● Exercise instructions:
Keep to one stretch of the data below, the lines from the one with "The cache in" up to and including the one with "Lemma bytes_le_take n", and return that stretch exactly.

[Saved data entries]
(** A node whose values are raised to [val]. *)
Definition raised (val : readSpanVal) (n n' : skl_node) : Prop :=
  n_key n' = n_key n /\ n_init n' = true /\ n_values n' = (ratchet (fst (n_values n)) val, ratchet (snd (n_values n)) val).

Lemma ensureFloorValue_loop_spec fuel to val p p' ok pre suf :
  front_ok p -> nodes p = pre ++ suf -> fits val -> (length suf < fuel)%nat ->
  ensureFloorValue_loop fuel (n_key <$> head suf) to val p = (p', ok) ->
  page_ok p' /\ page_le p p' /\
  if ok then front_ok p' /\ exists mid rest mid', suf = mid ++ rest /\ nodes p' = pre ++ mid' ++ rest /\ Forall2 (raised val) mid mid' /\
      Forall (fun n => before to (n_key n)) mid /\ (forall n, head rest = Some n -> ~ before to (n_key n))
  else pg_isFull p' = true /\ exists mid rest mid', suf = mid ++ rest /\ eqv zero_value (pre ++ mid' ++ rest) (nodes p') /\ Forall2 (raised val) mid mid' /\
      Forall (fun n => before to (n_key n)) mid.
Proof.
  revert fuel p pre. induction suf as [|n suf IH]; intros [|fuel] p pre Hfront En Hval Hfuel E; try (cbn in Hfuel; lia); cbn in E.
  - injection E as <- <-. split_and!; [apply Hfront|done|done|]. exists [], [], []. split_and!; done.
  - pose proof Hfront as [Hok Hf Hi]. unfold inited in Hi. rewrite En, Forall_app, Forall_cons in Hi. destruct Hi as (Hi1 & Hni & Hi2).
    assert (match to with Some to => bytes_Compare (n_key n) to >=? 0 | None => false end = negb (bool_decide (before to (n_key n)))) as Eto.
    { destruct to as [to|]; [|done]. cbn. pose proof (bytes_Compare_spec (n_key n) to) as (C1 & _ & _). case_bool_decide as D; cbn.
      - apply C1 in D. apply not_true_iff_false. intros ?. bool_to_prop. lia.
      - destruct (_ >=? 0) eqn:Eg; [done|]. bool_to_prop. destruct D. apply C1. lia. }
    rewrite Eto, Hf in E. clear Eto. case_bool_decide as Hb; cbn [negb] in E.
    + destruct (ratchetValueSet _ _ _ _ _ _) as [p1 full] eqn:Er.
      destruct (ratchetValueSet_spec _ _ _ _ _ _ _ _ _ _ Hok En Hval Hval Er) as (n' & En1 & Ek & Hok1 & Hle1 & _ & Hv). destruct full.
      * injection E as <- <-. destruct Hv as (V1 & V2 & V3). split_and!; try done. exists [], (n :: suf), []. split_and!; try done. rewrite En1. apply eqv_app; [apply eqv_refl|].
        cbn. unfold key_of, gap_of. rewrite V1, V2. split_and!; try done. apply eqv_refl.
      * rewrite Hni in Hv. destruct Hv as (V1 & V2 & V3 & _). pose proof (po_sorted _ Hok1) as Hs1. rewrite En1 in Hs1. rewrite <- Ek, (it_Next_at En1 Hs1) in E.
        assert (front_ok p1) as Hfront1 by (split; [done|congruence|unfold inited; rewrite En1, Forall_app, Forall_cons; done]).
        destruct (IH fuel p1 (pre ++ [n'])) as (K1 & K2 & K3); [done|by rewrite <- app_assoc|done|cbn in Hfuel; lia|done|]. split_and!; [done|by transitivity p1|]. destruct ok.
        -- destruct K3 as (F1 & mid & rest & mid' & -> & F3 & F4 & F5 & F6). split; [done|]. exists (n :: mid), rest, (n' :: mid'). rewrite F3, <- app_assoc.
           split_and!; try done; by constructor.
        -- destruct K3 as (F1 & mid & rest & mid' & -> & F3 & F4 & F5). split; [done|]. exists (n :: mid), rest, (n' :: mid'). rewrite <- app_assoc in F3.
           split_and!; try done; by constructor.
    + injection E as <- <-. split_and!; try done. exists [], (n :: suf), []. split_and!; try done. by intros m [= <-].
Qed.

* * *

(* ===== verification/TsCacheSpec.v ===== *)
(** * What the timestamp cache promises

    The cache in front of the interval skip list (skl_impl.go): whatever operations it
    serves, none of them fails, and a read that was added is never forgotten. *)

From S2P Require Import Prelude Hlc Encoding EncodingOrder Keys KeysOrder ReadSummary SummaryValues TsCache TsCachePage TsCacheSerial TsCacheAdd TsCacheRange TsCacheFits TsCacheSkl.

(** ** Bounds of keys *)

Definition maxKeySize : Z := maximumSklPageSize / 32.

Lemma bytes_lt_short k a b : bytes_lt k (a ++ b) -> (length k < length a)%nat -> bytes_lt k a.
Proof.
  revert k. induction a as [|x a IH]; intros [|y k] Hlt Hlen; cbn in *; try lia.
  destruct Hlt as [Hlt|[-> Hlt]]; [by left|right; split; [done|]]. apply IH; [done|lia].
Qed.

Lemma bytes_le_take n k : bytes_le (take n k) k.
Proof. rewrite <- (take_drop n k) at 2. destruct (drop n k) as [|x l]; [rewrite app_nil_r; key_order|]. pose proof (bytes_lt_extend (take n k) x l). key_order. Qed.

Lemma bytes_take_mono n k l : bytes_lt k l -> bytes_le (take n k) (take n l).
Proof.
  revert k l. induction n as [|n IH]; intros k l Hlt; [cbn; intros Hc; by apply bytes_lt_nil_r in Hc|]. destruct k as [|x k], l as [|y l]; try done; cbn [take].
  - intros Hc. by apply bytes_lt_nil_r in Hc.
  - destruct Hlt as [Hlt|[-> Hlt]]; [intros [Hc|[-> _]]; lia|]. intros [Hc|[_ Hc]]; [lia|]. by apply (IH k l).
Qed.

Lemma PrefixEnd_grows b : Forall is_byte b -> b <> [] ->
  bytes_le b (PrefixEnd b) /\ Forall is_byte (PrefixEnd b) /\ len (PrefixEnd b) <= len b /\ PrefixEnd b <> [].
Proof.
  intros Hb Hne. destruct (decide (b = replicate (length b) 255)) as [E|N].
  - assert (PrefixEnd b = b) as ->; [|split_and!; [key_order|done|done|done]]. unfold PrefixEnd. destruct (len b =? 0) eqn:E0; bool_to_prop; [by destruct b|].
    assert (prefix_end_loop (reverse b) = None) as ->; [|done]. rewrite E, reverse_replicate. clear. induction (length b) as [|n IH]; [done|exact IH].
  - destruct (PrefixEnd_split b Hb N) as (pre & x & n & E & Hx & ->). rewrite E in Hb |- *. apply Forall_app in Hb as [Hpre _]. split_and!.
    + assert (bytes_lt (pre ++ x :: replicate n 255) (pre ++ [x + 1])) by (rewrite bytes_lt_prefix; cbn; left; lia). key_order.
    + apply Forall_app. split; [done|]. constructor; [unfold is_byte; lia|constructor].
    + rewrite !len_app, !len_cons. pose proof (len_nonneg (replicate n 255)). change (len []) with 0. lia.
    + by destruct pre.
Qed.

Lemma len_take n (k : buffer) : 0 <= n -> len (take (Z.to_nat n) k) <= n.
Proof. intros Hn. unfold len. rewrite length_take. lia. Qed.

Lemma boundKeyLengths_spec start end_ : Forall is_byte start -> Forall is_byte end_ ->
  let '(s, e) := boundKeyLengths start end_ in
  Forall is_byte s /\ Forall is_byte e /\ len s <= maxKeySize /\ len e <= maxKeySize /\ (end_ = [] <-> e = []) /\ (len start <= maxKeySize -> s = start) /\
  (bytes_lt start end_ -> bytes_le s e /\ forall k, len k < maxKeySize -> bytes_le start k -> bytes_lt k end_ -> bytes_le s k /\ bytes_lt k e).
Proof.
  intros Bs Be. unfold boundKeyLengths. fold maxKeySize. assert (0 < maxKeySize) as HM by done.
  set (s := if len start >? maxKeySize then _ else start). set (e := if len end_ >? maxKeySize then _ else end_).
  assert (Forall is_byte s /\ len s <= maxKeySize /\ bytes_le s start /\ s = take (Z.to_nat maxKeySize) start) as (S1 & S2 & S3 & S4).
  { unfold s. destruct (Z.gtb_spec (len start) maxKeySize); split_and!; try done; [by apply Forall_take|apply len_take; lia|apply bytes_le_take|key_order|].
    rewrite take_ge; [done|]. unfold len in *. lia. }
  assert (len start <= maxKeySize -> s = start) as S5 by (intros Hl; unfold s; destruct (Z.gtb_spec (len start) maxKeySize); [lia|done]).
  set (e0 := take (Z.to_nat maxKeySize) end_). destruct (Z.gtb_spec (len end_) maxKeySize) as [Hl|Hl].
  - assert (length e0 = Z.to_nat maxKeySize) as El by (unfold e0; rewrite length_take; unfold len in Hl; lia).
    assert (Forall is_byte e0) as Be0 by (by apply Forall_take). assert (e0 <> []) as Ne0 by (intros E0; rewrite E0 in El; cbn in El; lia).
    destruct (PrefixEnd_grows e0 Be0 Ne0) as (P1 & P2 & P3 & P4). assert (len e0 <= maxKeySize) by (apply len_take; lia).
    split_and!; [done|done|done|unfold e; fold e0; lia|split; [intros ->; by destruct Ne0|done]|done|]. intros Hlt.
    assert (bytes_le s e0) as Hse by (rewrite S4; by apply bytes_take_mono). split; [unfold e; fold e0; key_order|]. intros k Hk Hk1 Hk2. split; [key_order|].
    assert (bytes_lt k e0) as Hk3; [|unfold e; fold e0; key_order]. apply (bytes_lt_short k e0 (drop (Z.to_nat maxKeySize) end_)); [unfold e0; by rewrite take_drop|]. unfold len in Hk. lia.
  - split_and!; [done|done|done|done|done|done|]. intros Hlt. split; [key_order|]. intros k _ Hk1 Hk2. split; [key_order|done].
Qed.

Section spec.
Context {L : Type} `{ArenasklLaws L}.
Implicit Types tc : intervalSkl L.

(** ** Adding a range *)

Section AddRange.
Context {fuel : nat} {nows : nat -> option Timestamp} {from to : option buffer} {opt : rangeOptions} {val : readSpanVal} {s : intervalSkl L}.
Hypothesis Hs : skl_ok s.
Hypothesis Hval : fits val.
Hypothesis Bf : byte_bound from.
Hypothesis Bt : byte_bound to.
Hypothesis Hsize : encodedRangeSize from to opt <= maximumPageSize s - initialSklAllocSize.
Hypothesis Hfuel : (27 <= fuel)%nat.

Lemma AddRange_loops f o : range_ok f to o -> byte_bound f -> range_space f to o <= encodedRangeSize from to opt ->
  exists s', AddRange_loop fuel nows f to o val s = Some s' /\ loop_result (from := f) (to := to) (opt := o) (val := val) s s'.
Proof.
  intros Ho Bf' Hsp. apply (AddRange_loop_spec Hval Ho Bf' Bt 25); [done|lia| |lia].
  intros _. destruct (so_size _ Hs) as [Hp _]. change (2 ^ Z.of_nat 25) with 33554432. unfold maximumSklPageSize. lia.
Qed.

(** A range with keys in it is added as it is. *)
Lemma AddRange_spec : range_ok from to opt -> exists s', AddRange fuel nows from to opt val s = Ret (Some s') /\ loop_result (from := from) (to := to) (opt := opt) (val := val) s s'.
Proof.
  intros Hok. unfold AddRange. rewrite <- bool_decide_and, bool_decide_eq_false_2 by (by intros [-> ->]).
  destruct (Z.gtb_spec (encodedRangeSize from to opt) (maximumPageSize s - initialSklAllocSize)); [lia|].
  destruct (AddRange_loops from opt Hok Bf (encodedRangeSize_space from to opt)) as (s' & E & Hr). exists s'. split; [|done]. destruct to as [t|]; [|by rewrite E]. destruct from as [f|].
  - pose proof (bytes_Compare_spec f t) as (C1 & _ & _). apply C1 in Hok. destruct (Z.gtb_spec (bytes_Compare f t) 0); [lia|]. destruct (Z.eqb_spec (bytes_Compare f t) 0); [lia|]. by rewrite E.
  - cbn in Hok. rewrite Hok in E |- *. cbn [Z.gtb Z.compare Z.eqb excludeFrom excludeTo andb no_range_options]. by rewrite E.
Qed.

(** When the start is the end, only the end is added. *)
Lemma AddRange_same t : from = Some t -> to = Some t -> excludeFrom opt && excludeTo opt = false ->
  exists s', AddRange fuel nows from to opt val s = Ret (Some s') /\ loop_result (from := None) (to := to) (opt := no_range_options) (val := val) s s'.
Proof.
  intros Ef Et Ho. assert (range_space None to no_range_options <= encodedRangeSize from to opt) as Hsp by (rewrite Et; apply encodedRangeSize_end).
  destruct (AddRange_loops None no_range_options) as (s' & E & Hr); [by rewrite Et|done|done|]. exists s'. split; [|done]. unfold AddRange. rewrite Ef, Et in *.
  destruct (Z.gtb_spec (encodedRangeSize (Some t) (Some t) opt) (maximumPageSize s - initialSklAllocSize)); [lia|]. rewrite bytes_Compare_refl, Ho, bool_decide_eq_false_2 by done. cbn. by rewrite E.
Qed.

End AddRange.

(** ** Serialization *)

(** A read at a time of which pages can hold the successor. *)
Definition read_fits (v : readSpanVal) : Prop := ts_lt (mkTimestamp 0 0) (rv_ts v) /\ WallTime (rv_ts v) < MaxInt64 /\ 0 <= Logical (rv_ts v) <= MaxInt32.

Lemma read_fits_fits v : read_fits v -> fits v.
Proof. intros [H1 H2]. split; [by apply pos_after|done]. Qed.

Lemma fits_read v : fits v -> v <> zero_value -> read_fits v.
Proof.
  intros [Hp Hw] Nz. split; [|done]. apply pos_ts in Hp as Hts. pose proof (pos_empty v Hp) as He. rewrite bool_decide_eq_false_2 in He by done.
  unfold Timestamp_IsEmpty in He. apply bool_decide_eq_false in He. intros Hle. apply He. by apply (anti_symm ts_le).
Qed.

● Task response:
    The cache in front of the interval skip list (skl_impl.go): whatever operations it
    serves, none of them fails, and a read that was added is never forgotten. *)

From S2P Require Import Prelude Hlc Encoding EncodingOrder Keys KeysOrder ReadSummary SummaryValues TsCache TsCachePage TsCacheSerial TsCacheAdd TsCacheRange TsCacheFits TsCacheSkl.

(** ** Bounds of keys *)

Definition maxKeySize : Z := maximumSklPageSize / 32.

Lemma bytes_lt_short k a b : bytes_lt k (a ++ b) -> (length k < length a)%nat -> bytes_lt k a.
Proof.
  revert k. induction a as [|x a IH]; intros [|y k] Hlt Hlen; cbn in *; try lia.
  destruct Hlt as [Hlt|[-> Hlt]]; [by left|right; split; [done|]]. apply IH; [done|lia].
Qed.

Lemma bytes_le_take n k : bytes_le (take n k) k.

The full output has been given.